▸ **Problem**:
Your task is to return the span of lines beginning at the one with "- eexists _, own. split_and!." and ending at the last line of the data, exactly as it stands.
[Opening Material provided section]
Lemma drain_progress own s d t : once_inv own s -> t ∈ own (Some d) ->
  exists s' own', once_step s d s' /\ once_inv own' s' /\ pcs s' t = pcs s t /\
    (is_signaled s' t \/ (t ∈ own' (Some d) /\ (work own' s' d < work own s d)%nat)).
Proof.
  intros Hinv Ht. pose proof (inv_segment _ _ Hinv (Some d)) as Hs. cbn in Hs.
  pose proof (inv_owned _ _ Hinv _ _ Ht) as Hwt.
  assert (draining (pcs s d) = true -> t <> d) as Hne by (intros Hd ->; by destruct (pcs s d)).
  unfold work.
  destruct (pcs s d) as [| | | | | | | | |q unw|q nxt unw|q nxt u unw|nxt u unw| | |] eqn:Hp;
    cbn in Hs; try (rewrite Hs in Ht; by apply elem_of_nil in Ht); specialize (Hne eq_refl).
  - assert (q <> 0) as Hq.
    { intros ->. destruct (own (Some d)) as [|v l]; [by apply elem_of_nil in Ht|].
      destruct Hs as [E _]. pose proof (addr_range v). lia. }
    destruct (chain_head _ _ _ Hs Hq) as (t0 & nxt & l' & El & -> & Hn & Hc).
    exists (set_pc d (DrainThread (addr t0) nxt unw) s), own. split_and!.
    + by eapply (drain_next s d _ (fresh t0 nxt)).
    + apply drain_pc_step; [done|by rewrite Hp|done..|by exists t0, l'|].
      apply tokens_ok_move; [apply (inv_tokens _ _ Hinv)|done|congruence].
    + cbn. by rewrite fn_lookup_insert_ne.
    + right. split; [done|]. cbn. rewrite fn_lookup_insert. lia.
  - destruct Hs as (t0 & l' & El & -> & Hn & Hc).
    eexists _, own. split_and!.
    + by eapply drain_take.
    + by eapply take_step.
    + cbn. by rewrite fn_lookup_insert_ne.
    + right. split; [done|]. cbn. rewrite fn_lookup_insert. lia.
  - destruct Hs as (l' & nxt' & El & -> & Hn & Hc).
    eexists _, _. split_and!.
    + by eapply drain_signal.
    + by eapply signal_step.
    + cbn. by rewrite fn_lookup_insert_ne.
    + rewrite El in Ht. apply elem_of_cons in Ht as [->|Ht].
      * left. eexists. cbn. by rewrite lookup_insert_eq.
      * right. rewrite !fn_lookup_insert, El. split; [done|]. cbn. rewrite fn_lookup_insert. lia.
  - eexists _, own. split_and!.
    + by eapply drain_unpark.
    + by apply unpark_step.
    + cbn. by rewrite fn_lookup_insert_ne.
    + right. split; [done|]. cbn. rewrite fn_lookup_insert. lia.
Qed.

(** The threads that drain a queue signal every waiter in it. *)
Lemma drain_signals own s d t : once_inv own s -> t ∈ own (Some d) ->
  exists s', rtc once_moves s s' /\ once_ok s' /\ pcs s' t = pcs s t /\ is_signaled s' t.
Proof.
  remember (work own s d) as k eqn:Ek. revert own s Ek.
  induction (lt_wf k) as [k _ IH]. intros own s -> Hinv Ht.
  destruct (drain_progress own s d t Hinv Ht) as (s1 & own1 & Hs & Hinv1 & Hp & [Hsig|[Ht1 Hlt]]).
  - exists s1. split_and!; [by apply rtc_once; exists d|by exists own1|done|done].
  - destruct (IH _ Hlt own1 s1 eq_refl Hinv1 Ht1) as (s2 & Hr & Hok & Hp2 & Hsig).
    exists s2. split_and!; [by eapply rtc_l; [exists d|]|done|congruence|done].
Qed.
[Closing Material provided section]
▸ **Answer to the exercise**:
  - eexists _, own. split_and!.
    + by eapply drain_unpark.
    + by apply unpark_step.
    + cbn. by rewrite fn_lookup_insert_ne.
    + right. split; [done|]. cbn. rewrite fn_lookup_insert. lia.
Qed.

(** The threads that drain a queue signal every waiter in it. *)
Lemma drain_signals own s d t : once_inv own s -> t ∈ own (Some d) ->
  exists s', rtc once_moves s s' /\ once_ok s' /\ pcs s' t = pcs s t /\ is_signaled s' t.
Proof.
  remember (work own s d) as k eqn:Ek. revert own s Ek.
  induction (lt_wf k) as [k _ IH]. intros own s -> Hinv Ht.
  destruct (drain_progress own s d t Hinv Ht) as (s1 & own1 & Hs & Hinv1 & Hp & [Hsig|[Ht1 Hlt]]).
  - exists s1. split_and!; [by apply rtc_once; exists d|by exists own1|done|done].
  - destruct (IH _ Hlt own1 s1 eq_refl Hinv1 Ht1) as (s2 & Hr & Hok & Hp2 & Hsig).
    exists s2. split_and!; [by eapply rtc_l; [exists d|]|done|congruence|done].
Qed.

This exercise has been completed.